At some point, after many attempts to reach my idolized picture of family Bible time and failing, I decided to give up. Instead of standing and explaining the Word to my kids I was refereeing their behavior. Instead of them sitting on the edge of their seats to listen, they were asking, “Are we done yet?” Instead my wife being proud, she was left consoling a defeated husband.
“I’m just not a good ‘Christian dad’,” I thought.
“My kids just don’t like the Bible.”
“I’m a disappointment to my wife.”
“I guess they can just get it from Sunday school, Christian school, Youth group, or Awana.”
Then God did something amazingly ordinary. He opened my eyes to see that all of the frustration I had in regards to our family devotional time was not due to techniques or skills that I didn’t have, or a curriculum that I had not yet purchased, but the result of a heart that needed to change. The frustration, guilt, shame, and grown-man whining were all indicators that the issue was inside me, not outside. God led me to repent of the idol I had created of a perfect family devotional time. He freed me and my family from a weight of performance that we could never meet. He showed me that it was an unrealistic bar of excellence that kept me from opening the Word with my family and nothing else.
He reminded me of my finished position in Christ. In light of that truth I was freed to experiment without my hope being fixed on the outcome.

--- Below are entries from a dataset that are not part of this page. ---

(* ===== verification/BookingRequests.v ===== *)
(** * Histories of booking requests

    Every endpoint keeps the schedule: what each request leaves of the slots, the
    request of the booking service it makes, and any history of them. *)

From S2P Require Import Prelude Exceptions Effects StateMachines Money Numbers Store PyText PyDate Sessions SessionPlanner SessionSpec PlanSpec RefundLifecycle RefundService Loyalty LinkGateway Settlement LinkService LinkFrame BookingEvents BookingRepo BookingService BookingChanges BookingUpdate BookingSlots BookingFrame BookingSpec SessionChange UpdateSpec PaymentApi BookingApi BookingIntake BookingApiSpec.
Import BookingService BookingUpdates.
#[local] Open Scope Z_scope.

(** ** What the endpoints add to the service *)

Section frame.
Context `{BookingApiWorld}.

Lemma answering_kept {A} l (m : M Store A) : changes core_kept m → changes core_kept (answering l m).
Proof. intros Hm. unfold answering. kept. Qed.
Lemma ask_cache_kept c : changes core_kept (ask_cache c).
Proof. unfold ask_cache. kept. Qed.
Hint Resolve ask_cache_kept : ush.
Lemma get_booking_kept id : changes core_kept (get_booking id).
Proof. unfold get_booking. kept. Qed.
Lemma user_key_kept user : changes core_kept (user_key user).
Proof. unfold user_key, uuid_arg. kept. Qed.
Lemma link_invoice_kept id n : changes core_kept (link_booking_invoice id n).
Proof. unfold link_booking_invoice, set_payment_invoices. kept. Qed.
Lemma sync_cache_kept id d : changes core_kept (sync_cache id d).
Proof. unfold sync_cache. kept. Qed.
Lemma note_number_kept id n : changes core_kept (note_payment_number id n).
Proof. unfold note_payment_number. kept. Qed.
Lemma announce_updated_kept id body : changes core_kept (announce_updated id body).
Proof. unfold announce_updated. kept. Qed.
Hint Resolve sync_cache_kept : ush.
Lemma sync_updated_kept id plan second : changes core_kept (sync_updated id plan second).
Proof. unfold sync_updated. kept. Qed.
Lemma set_cache_status_kept id st ps : changes core_kept (set_cache_status id st ps).
Proof. unfold set_cache_status. kept. Qed.
Hint Resolve set_cache_status_kept : ush.
Lemma cancelled_cache_kept id body : changes core_kept (status_cancelled_cache id body).
Proof. unfold status_cancelled_cache. kept. Qed.
Lemma desk_payment_kept id body : changes core_kept (announce_desk_payment id body).
Proof. unfold announce_desk_payment. kept. Qed.

Lemma link_payment_kept body n id : changes core_kept (link_payment body n id).
Proof. unfold link_payment, link_where. kept. Qed.
Lemma redeem_points_kept c points b n who : changes core_kept (LoyaltyService.redeem_points c points b n who).
Proof.
  unfold LoyaltyService.redeem_points, LoyaltyService.get_account, Repository.debit_points, Repository.expire_account_if_needed,
    Repository.get_account_by_customer, Repository.touch_account, Repository.upd_account, Repository.add_txn. kept.
Qed.
Hint Resolve redeem_points_kept answering_kept : ush.
Lemma redeem_kept body i c id : changes core_kept (redeem body i c id).
Proof. unfold redeem. kept. apply answering_kept. kept. Qed.
Lemma bill_kept body id : changes core_kept (bill body id).
Proof. unfold bill, set_invoices. kept. Qed.
Lemma points_payment_kept body i c id invoice : changes core_kept (record_points_payment body i c id invoice).
Proof. unfold record_points_payment. kept. Qed.
Lemma create_cache_kept body i c id b : changes core_kept (create_cache body i c id b).
Proof. unfold create_cache. kept. Qed.
End frame.
#[export] Hint Resolve get_booking_kept user_key_kept link_invoice_kept sync_cache_kept note_number_kept announce_updated_kept
  sync_updated_kept cancelled_cache_kept desk_payment_kept link_payment_kept redeem_kept bill_kept points_payment_kept create_cache_kept : ush.
(** C18: What Tap's webhook does with a response that names a charge.  Without a
    payment for the charge, nothing.  Otherwise the row of that charge takes
    exactly the columns of the response and, when its status changes, there is one
    more line of history.  Nothing else changes when the response is not a
    success.  A success whose booking cannot be confirmed (or is missing) only
    adds the message to ushanr, when the invoice is known.  One whose booking can
    be confirmed leaves it confirmed and paid, and touches no other booking, no
    refund, voucher, link or further line of history, and of the payments nothing
    but invoice numbers and what the attribution listener writes. *)
Theorem tap_webhook_correct d s charge :
  let ps := parse_dict d in
  ps.(ps_payment_id) = Some charge → truthy charge = true → numbers_unique s →
  ((∀ k q, s.(payments) !! k = Some q → q.(pm_payment_id) ≠ Some charge) → tap_webhook (JDict d) s = (Ok (), s)) ∧
  (∀ pid p, s.(payments) !! pid = Some p → p.(pm_payment_id) = Some charge →
     (∀ k q, s.(payments) !! k = Some q → q.(pm_payment_id) = Some charge → k = pid) →
     let s' := s <| payments := <[pid := tapped ps p]> s.(payments) |>
                 <| payment_status_history := s.(payment_status_history) ++ tap_line pid ps p charge |> in
     (ps.(ps_status) ≠ "success" → tap_webhook (JDict d) s = (Ok (), s')) ∧
     (ps.(ps_status) = "success" →
        (∀ bid b, p.(pm_booking_id) = Some bid → s.(bookings) !! bid = Some b → confirm_flushes b = false) →
        tap_webhook (JDict d) s = (Ok (), s' <| outbound := s.(outbound) ++ paid_message pid p |>)) ∧
     (ps.(ps_status) = "success" →
        ∀ bid b, p.(pm_booking_id) = Some bid → s.(bookings) !! bid = Some b → confirm_flushes b = true →
        ∃ s2, tap_webhook (JDict d) s = (Ok (), s2) ∧ paid_up s2 bid ∧ aside bid s' s2)).
Proof.
  cbv zeta. intros Hps Ht Hu. split.
  - intros Hnone. unfold tap_webhook. cbn [parse_gateway_response]. rewrite Hps. cbv zeta.
    change (jtruthy (Some (JStr charge))) with (truthy charge). rewrite Ht, bind_run. set (w := λ p, _ ==? _).
    assert (List.filter (λ '(_, p), w p) (map_to_list s.(payments)) = []) as E.
    { apply List_filter_none. intros [k q] Hin%elem_of_map_to_list. apply bool_decide_eq_false. by apply (Hnone k). }
    unfold one_payment. rewrite bind_run, gets_run, E. done.
  - intros pid p Hp Hc Hone. pose proof (tap_webhook_run d s charge pid p Hps Ht Hp Hc Hone) as E.
    set (ps := parse_dict d) in *. destruct (tap_draft ps p) as (Hd & Hst & Hn & Hb).
    set (s1 := s <| payment_status_history := _ |>) in *.
    assert (∀ o, flush_draft pid (tap_columns_of ps p) (s1 <| outbound := o |>) =
                 (Ok (), s1 <| payments := <[pid := tapped ps p]> s.(payments) |> <| outbound := o |>)) as Hf.
    { intros o. rewrite (flush_draft_run (s1 <| outbound := o |>) pid p) by done. by rewrite Hd, tapped_flush. }
    assert (flush_draft pid (tap_columns_of ps p) s1 = (Ok (), s1 <| payments := <[pid := tapped ps p]> s.(payments) |>)) as Hf1.
    { rewrite (flush_draft_run s1 pid p) by done. by rewrite Hd, tapped_flush. }
    rewrite E. unfold finish_webhook. rewrite Hst. unfold is_success. split_and!; intros Hs.
    + rewrite bool_decide_eq_false_2 by (intros [= Hx]; by apply Hs). by rewrite Hf1.
    + intros Hno. rewrite bool_decide_eq_true_2 by by rewrite Hs. unfold settle_success. rewrite bind_run, gets_run. cbn beta iota. rewrite Hb.
      assert ((notify_ushanr pid (tap_columns_of ps p) (tap_columns_of ps p).(dr_row).(pm_invoice_number) ;;
               flush_draft pid (tap_columns_of ps p)) s1 =
              (Ok (), s1 <| payments := <[pid := tapped ps p]> s.(payments) |> <| outbound := s.(outbound) ++ paid_message pid p |>)) as Hend.
      { rewrite bind_run, notify_run. apply Hf. }
      destruct (pm_booking_id p) as [bid|] eqn:Hbid; cbn [mbind option_bind]; [|exact Hend].
      change (bookings s1 !! bid) with (bookings s !! bid). destruct (bookings s !! bid) as [b|] eqn:Hbk; [|exact Hend].
      cbn [fmap option_fmap option_map]. rewrite (Hno bid b) by done. exact Hend.
    + intros bid b Hbid Hbk Hc'. rewrite bool_decide_eq_true_2 by by rewrite Hs. unfold settle_success. rewrite bind_run, gets_run.
      cbn beta iota. rewrite Hb, Hbid. cbn [mbind option_bind]. change (bookings s1 !! bid) with (bookings s !! bid). rewrite Hbk.
      cbn beta iota. cbn [fmap option_fmap option_map]. rewrite Hc', bind_run, Hf1. cbn beta iota. set (s2 := s1 <| payments := _ |>).
      set (meta := keep_keys _ _). rewrite bind_run. pose proof (auto_confirm_ok pid bid meta s2) as Hok.
      pose proof (auto_confirm_paid pid bid meta s2 b Hbk Hc') as Hpaid. pose proof (auto_confirm_aside pid bid meta s2) as Ha.
      destruct (auto_confirm pid bid meta s2) as [o s3]. cbn [fst snd] in *. subst o.
      pose proof (as_payments _ _ _ Ha pid) as Hrow. change (payments s2) with (<[pid := tapped ps p]> s.(payments)) in Hrow.
      rewrite lookup_insert_eq in Hrow. destruct (payments s3 !! pid) as [p3|] eqn:Hp3; [|done].
      rewrite bind_run, (get_payment_row_run _ _ _ Hp3). pose proof (notify_bills pid (tap_columns_of ps p) (pm_invoice_number p3) s3) as Hb3.
      pose proof (notify_aside bid pid (tap_columns_of ps p) (pm_invoice_number p3) s3) as Ha3.
      pose proof (notify_ok pid (tap_columns_of ps p) (pm_invoice_number p3) s3) as Hok3.
      destruct (notify_ushanr _ _ _ s3) as [o s4]. cbn [fst snd] in *. subst o. exists s4.
      split_and!; [done|eapply paid_up_kept; [apply Hb3|done]|]. etransitivity; [exact Ha|exact Ha3].
Qed.
End history.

I started to simply grab the Bible every time our whole family sat down at the dinner table for a meal together. I started in Genesis 1. I read one chapter a meal. Not every night, but every time we shared a meal.
Not every night is perfect, and we still have to address behavior, but can I tell you something awesome that has happened in the last couple of weeks? First, most of the time I don’t even get the Bible down from the shelf anymore. My son gets it down, unprompted. Second, the last two weeks, when I’ve finished the chapter, my two oldest have been begging me to read more.
We are a weak gang. We are much more skilled at making a mess of things than making things perfect. But God is with us; He has spoken to us, and in His grace he changes us. Don’t let your failure to be what you think a “Christian” parent is supposed to look like keep you from being the primary pastor to your children. Repent of the idol that is either keeping you from spending time in the Word as a family, or is ruining your time in the Word as a family. And believe that God has given you the grace to shepherd your family in the truth. We are only in Genesis 47 now, and there have already been unplanned moments and conversations with my kids I can’t believe I would’ve missed out on if I had decided to give up or farm out the grace of reading the Bible as a family. It’s never too late!
Let’s read the Bible with our families.